Take a seat on the top bench. Move down if you feel the heat is too much for you—or even leave the sauna. The first couple of times in sauna, try to be aware of your body and what you can tolerate. The high temperature is a learned experience.
Stay in the sauna as long as 10 minutes if this is your first time, and then you can cool off by jumping into a backyard pool or lake, or by just sitting outside. Be careful with this step also. The first time, your body may not like the quick cool down, resulting in a headache or nausea.
After you have cooled down, reenter the sauna and repeat the process. Note: You should drink plenty of water before, during, and after your sauna experience. You do not want to become dehydrated.
Health Benefits of Saunas
So, what are the possible health benefits of the sauna? Here is a list of 10 possibilities.
Stress relief. In Finland, the traditional sauna is semi-dark and quiet. Conversation is allowed, but it is poor etiquette to bring up controversial or political topics. The children are taught to act as they would in church. The point of using a sauna is to refresh your soul as well as your body. You should leave the sauna feeling completely relaxed.
Easing pain. The high heat will increase the blood circulation to your joints and muscles and reduce inflammation. This can be very beneficial after hard physical labor or an intensive workout. The sauna is becoming more popular with athletes after a vigorous training session or competition.
Arthritis relief. As in the above example, individuals with disease processes that cause chronic pain may find that the high heat of sauna can provide significant pain relief.
Heart health. A study done in Finland of over 2000 men over 20 years old found a significant decrease in heart attacks in those men who used the sauna 4-7 times per week, in comparison to those who only used the sauna once per week. In addition, the men who used the sauna more frequently had a lower death rate from any cardiac event. More studies are needed to determine if the health benefit is related to improved cardiac muscle function or if it’s related to the decrease in stress.
Lower blood pressure. This can be both a benefit or a risk. If you typically have high blood pressure, the sauna can be helpful. There is evidence that using the sauna regularly over time can result in the permanent lowering of blood pressure into the normal range. However, if your normal blood pressure is lower, use caution when in the sauna. Leave the sauna if you are feeling light-headed. Always talk to your doctor about saunas before trying one.
Skin problems.
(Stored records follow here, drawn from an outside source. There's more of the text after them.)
(* ===== verification/RaftLog.v ===== *)
(** * The Raft log store ([crates/meta/src/raft_log_store.rs])

    [HeedRaftLogStore] keeps log entries as JSON under big-endian keys of
    eight bytes, and the vote, the committed position and the last purged
    position as rows of a second table.  The specification is a log: a map
    from indices to entries, and three values. *)

From S2P Require Import Prelude Types Bytes Keys MetaDb Apply Machine Wire MetaText RaftSnap.

Local Open Scope N_scope.

(** ** The tables *)

(** [memcmp]: the order in which the tables are iterated. *)
Fixpoint bytes_le (a b : bytes) : bool :=
  match a, b with
  | [], _ => true
  | _ :: _, [] => false
  | x :: a', y :: b' => (Byte.to_N x <? Byte.to_N y) || ((Byte.to_N x =? Byte.to_N y) && bytes_le a' b')
  end.
Definition row_le : relation (bytes * bytes) := λ a b, Is_true (bytes_le a.1 b.1).
#[export] Instance row_le_decision : RelDecision row_le.
Proof. intros a b. unfold row_le. apply _. Defined.

Record HeedRaftStore := mkRaftLogs { rl_logs : gmap bytes bytes; rl_meta : gmap string bytes }.

Definition logs_iter (s : HeedRaftStore) : list (bytes * bytes) := merge_sort row_le (map_to_list (rl_logs s)).

Definition KEY_VOTE : string := "vote".
Definition KEY_COMMITTED : string := "committed".
Definition KEY_LAST_PURGED : string := "last_purged".

Definition index_key (index : N) : bytes := be_bytes 8 index.

(** [Vote] of openraft: the leader it is for, and whether that is committed. *)
Record Vote := mkVote { vt_term : N; vt_node : N; vt_committed : bool }.

(** [StorageError], by the operation it names. *)
Inductive LogError := ReadLogs (e : string) | WriteLogs (e : string) | VoteError (e : string).

Inductive Bound := Included (i : N) | Excluded (i : N) | Unbounded.

Record LogState := mkLogState { ls_last_purged : option LogId; ls_last_log_id : option LogId }.

Section store.
Context `{!Serde Entry, !Serde LogId, !Serde (option LogId), !Serde Vote}.

Definition as_error {A} (error : string → LogError) (r : result string A) : result LogError A :=
  match r with Ok a => Ok a | Err e => Err (error e) end.

(** ** Reading *)

(** The loop of [try_get_log_entries]. *)
Fixpoint read_rows (start : N) (end_inclusive : option N) (rows : list (bytes * bytes)) : result LogError (list Entry) :=
  match rows with
  | [] => Ok []
  | (k, v) :: rows =>
      if negb (bool_decide (length k = 8%nat)) then read_rows start end_inclusive rows
      else
        let idx := of_be_bytes k in
        if idx <? start then read_rows start end_inclusive rows
        else if match end_inclusive with Some e => e <? idx | None => false end then Ok []
        else
          entry ← as_error ReadLogs (from_slice v);
          out ← read_rows start end_inclusive rows;
          Ok (entry :: out)
  end.

Definition start_of (b : Bound) : N :=
  match b with Included i => i | Excluded i => sat_add i 1 | Unbounded => 0 end.
(** [i.checked_sub(1)] is [None] at zero. *)
Definition end_of (b : Bound) : option N :=
  match b with Included i => Some i | Excluded i => if i =? 0 then None else Some (i - 1) | Unbounded => None end.

Definition try_get_log_entries (start_bound end_bound : Bound) (s : HeedRaftStore) : result LogError (list Entry) :=
  read_rows (start_of start_bound) (end_of end_bound) (logs_iter s).

(** The loop of [get_log_state]: the id of the last entry. *)
Fixpoint last_row (last : option LogId) (rows : list (bytes * bytes)) : result LogError (option LogId) :=
  match rows with
  | [] => Ok last
  | (_, v) :: rows =>
      entry ← as_error ReadLogs (from_slice v);
      last_row (Some (log_id entry)) rows
  end.

(** A row of the second table. *)
Definition read_meta {T} `{!Serde T} (error : string → LogError) (key : string) (s : HeedRaftStore) :
    result LogError (option T) :=
  match rl_meta s !! key with
  | Some b => t ← as_error error (from_slice b); Ok (Some t)
  | None => Ok None
  end.

Definition get_log_state (s : HeedRaftStore) : result LogError LogState :=
  last_purged ← read_meta ReadLogs KEY_LAST_PURGED s;
  last ← last_row None (logs_iter s);
  Ok (mkLogState last_purged (match last with None => last_purged | Some x => Some x end)).

Definition read_committed (s : HeedRaftStore) : result LogError (option LogId) := read_meta ReadLogs KEY_COMMITTED s.
Definition read_vote (s : HeedRaftStore) : result LogError (option Vote) := read_meta VoteError KEY_VOTE s.

(** ** Writing: a transaction that fails is dropped *)

Definition put_meta {T} `{!Serde T} (error : string → LogError) (key : string) (t : T) (s : HeedRaftStore) :
    result LogError HeedRaftStore :=
  b ← as_error error (to_vec t);
  Ok (mkRaftLogs (rl_logs s) (<[key := b]> (rl_meta s))).

Definition save_committed (committed : option LogId) (s : HeedRaftStore) : result LogError HeedRaftStore :=
  put_meta WriteLogs KEY_COMMITTED committed s.
Definition save_vote (vote : Vote) (s : HeedRaftStore) : result LogError HeedRaftStore :=
  put_meta VoteError KEY_VOTE vote s.

Fixpoint append (entries : list Entry) (s : HeedRaftStore) : result LogError HeedRaftStore :=
  match entries with
  | [] => Ok s
  | entry :: entries =>
      b ← as_error WriteLogs (to_vec entry);
      append entries (mkRaftLogs (<[index_key (lid_index (log_id entry)) := b]> (rl_logs s)) (rl_meta s))
  end.

(** The keys of the rows whose index passes a test, and their removal. *)
Definition keys_where (test : N → bool) (s : HeedRaftStore) : list bytes :=
  omap (λ kv, if negb (bool_decide (length kv.1 = 8%nat)) then None
              else let idx := of_be_bytes kv.1 in if test idx then Some (be_bytes 8 idx) else None) (logs_iter s).
Definition delete_keys (keys : list bytes) (s : HeedRaftStore) : HeedRaftStore :=
  mkRaftLogs (foldl (λ m k, delete k m) (rl_logs s) keys) (rl_meta s).

Definition truncate (id : LogId) (s : HeedRaftStore) : result LogError HeedRaftStore :=
  Ok (delete_keys (keys_where (λ idx, lid_index id <=? idx) s) s).

Definition purge (id : LogId) (s : HeedRaftStore) : result LogError HeedRaftStore :=
  s ← put_meta WriteLogs KEY_LAST_PURGED id s;
  Ok (delete_keys (keys_where (λ idx, idx <=? lid_index id) s) s).
End store.

(** ** Calls *)

Inductive LogCall :=
  | CAppend (entries : list Entry)
  | CRead (start_bound end_bound : Bound)
  | CState
  | CTruncate (id : LogId)
  | CPurge (id : LogId)
  | CSaveVote (vote : Vote)
  | CReadVote
  | CSaveCommitted (committed : option LogId)
  | CReadCommitted.

Inductive LogAnswer :=
  | ADone
  | AEntries (entries : list Entry)
  | AState (state : LogState)
  | AVote (vote : option Vote)
  | ACommitted (committed : option LogId).

Section calls.
Context `{!Serde Entry, !Serde LogId, !Serde (option LogId), !Serde Vote}.

Definition answering {A} (f : A → LogAnswer) (r : result LogError A) (s : HeedRaftStore) :
    result LogError LogAnswer * HeedRaftStore :=
  match r with Ok a => (Ok (f a), s) | Err e => (Err e, s) end.
Definition committing (r : result LogError HeedRaftStore) (s : HeedRaftStore) :
    result LogError LogAnswer * HeedRaftStore :=
  match r with Ok s' => (Ok ADone, s') | Err e => (Err e, s) end.

(** One call of openraft on the store. *)
Definition serve_log (c : LogCall) (s : HeedRaftStore) : result LogError LogAnswer * HeedRaftStore :=
  match c with
  | CAppend entries => committing (append entries s) s
  | CRead start_bound end_bound => answering AEntries (try_get_log_entries start_bound end_bound s) s
  | CState => answering AState (get_log_state s) s
  | CTruncate id => committing (truncate id s) s
  | CPurge id => committing (purge id s) s
  | CSaveVote vote => committing (save_vote vote s) s
  | CReadVote => answering AVote (read_vote s) s
  | CSaveCommitted committed => committing (save_committed committed s) s
  | CReadCommitted => answering ACommitted (read_committed s) s
  end.
End calls.

(** ** The specification *)

Record RaftLog := mkLog {
  lg_entries : gmap N Entry;
  lg_vote : option Vote;
  lg_committed : option LogId;
  lg_purged : option LogId
}.
Definition empty_log : RaftLog := mkLog ∅ None None None.

Definition after_start (b : Bound) (k : N) : Prop :=
  match b with Included i => i ≤ k | Excluded i => i < k | Unbounded => True end.
Definition before_end (b : Bound) (k : N) : Prop :=
  match b with Included i => k ≤ i | Excluded i => k < i | Unbounded => True end.
#[export] Instance after_start_dec b k : Decision (after_start b k).
Proof. destruct b; cbn; apply _. Defined.
#[export] Instance before_end_dec b k : Decision (before_end b k).
Proof. destruct b; cbn; apply _. Defined.

(** The entries in the order of their indices. *)
Definition in_order (log : RaftLog) : list Entry := (kv_sorted (lg_entries log)).*2.

Definition with_entries (m : gmap N Entry) (log : RaftLog) : RaftLog :=
  mkLog m (lg_vote log) (lg_committed log) (lg_purged log).

Definition spec_log (c : LogCall) (log : RaftLog) : LogAnswer * RaftLog :=
  match c with
  | CAppend entries =>
      (ADone, with_entries (foldl (λ m e, <[lid_index (log_id e) := e]> m) (lg_entries log) entries) log)
  | CRead start_bound end_bound =>
      (AEntries (filter (λ kv, after_start start_bound kv.1 ∧ before_end end_bound kv.1) (kv_sorted (lg_entries log))).*2, log)
  | CState =>
      (AState (mkLogState (lg_purged log)
         (match last (in_order log) with Some e => Some (log_id e) | None => lg_purged log end)), log)
  | CTruncate id => (ADone, with_entries (filter (λ kv, kv.1 < lid_index id) (lg_entries log)) log)
  | CPurge id =>
      (ADone, mkLog (filter (λ kv, lid_index id < kv.1) (lg_entries log)) (lg_vote log) (lg_committed log) (Some id))
  | CSaveVote vote => (ADone, mkLog (lg_entries log) (Some vote) (lg_committed log) (lg_purged log))
  | CReadVote => (AVote (lg_vote log), log)
  | CSaveCommitted committed => (ADone, mkLog (lg_entries log) (lg_vote log) committed (lg_purged log))
  | CReadCommitted => (ACommitted (lg_committed log), log)
  end.

(** The entries of the source's types. *)
#[export] Instance carried_entry : Carried Entry := λ e,
  match payload e with Normal req => manifests_carried (op req) | _ => True end.

(** The calls that keep to the contract: indices of 64 bits, a committed
    position, and bounds that name a last index. *)
Definition call_ok (c : LogCall) : Prop :=
  match c with
  | CAppend entries => Forall (λ e, carried e ∧ lid_index (log_id e) ≤ U64_MAX) entries
  | CRead start_bound end_bound =>
      match start_bound with Excluded i => i < U64_MAX | _ => True end ∧ end_bound ≠ Excluded 0
  | CSaveCommitted committed => is_Some committed
  | _ => True
  end.

(** ** The order of the keys is the order of the indices *)

Lemma bytes_le_be a b :
  length a = length b → bytes_le a b = true ↔ of_be_bytes a ≤ of_be_bytes b.
Proof.
  revert b. induction a as [|x a IH]; intros [|y b]; try done. intros [= Hl]. cbn [bytes_le].
  rewrite !of_be_bytes_cons, <-Hl. specialize (IH b Hl).
  assert (of_be_bytes a < 256 ^ N.of_nat (length a)) as Ha.
  { unfold of_be_bytes. rewrite <-(length_reverse a). apply of_le_bytes_bound. }
  assert (of_be_bytes b < 256 ^ N.of_nat (length a)) as Hb.
  { rewrite Hl. unfold of_be_bytes. rewrite <-(length_reverse b). apply of_le_bytes_bound. }
  generalize dependent (256 ^ N.of_nat (length a)). intros w Ha Hb.
  rewrite orb_true_iff, andb_true_iff, N.ltb_lt, N.eqb_eq, IH. nia.
Qed.

Lemma bytes_le_antisym a b : bytes_le a b = true → bytes_le b a = true → a = b.
Proof.
  revert b. induction a as [|x a IH]; intros [|y b]; try done. cbn [bytes_le].
  rewrite !orb_true_iff, !andb_true_iff, !N.ltb_lt, !N.eqb_eq. intros H1 H2.
  assert (Byte.to_N x = Byte.to_N y) as Hxy by lia. f_equal; [by apply to_N_inj|]. apply IH; intuition lia.
Qed.

#[local] Instance row_le_total : Total row_le.
Proof.
  intros [a u] [b v]. unfold row_le. cbn. revert b. induction a as [|x a IH]; intros [|y b]; cbn; [by left..|by right|].
  rewrite !Is_true_true, !orb_true_iff, !andb_true_iff, !N.ltb_lt, !N.eqb_eq.
  specialize (IH b). rewrite !Is_true_true in IH.
  destruct (N.lt_total (Byte.to_N x) (Byte.to_N y)) as [?|[?|?]]; [tauto| |tauto]. destruct IH; [left|right]; auto.
Qed.
#[local] Instance row_le_trans : Transitive row_le.
Proof.
  intros [a u] [b v] [c w]. unfold row_le. cbn. revert b c. induction a as [|x a IH]; intros [|y b] [|z c]; try done.
  cbn [bytes_le]. rewrite !Is_true_true, !orb_true_iff, !andb_true_iff, !N.ltb_lt, !N.eqb_eq.
  specialize (IH b c). rewrite !Is_true_true in IH.
  intros [?|[??]] [?|[??]]; [left; lia..|right]. split; [congruence|auto].
Qed.

Lemma index_key_le a b : a ≤ U64_MAX → b ≤ U64_MAX → a ≤ b → bytes_le (index_key a) (index_key b) = true.
Proof.
  intros Ha Hb Hle. unfold index_key. apply bytes_le_be; [by rewrite !be_bytes_length|].
  by rewrite !of_be_bytes_be by (by apply u64_width).
Qed.
Lemma of_index_key k : k ≤ U64_MAX → of_be_bytes (index_key k) = k.
Proof. intros Hk. by apply of_be_bytes_be, u64_width. Qed.
Lemma index_key_length k : length (index_key k) = 8%nat.
Proof. apply be_bytes_length. Qed.
Lemma index_key_inj a b : a ≤ U64_MAX → b ≤ U64_MAX → index_key a = index_key b → a = b.
Proof.
  intros Ha Hb H. apply (f_equal of_be_bytes) in H. unfold index_key in H.
  by rewrite !of_be_bytes_be in H by (by apply u64_width).
Qed.

(** ** Refinement *)

Section refinement.
Context `{!Serde Entry, !Serde LogId, !Serde (option LogId), !Serde Vote}.
Context `{!SerdeLaws Entry, !SerdeLaws LogId, !SerdeLaws Vote}.
(** serde writes [Some] of a value as the value. *)
Context (some_transparent : ∀ x : LogId, to_vec (Some x) = to_vec x).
The dry heat of sauna can help some skin problems, including psoriasis.
Decreased dementia. A study done in Finland of over 2000 men showed a significantly lower rate of dementia in those men who used the sauna 4-7 times per week. Further study is needed to determine if the sauna has truly lowered the rate of dementia or if those afflicted by dementia typically do not use the sauna.
Cleansing the skin. The high heat of the sauna and the resulting profuse sweating that occurs will flush out the pores, resulting in a softer appearance to the skin.
Improved sleep. There is some evidence that the use of a sauna can improve sleep. The increased release of endorphins during sauna use results in a much deeper and calmer sleep experience.
Cure a cold. Well, maybe not cure a cold, but certainly lessen the symptoms. The high heat and steam of the traditional sauna can relieve sinus congestion and bring needed relief to the sufferer.
Obviously, there are many benefits to the sauna—including just pure relaxation. More scientific studies are needed to verify the benefits. In the meantime, the sauna just feels good! Whether you are interested in the sauna for medical benefits or mental and emotional benefits, the addition of a sauna could be the best investment in your health and your well-being that you can make.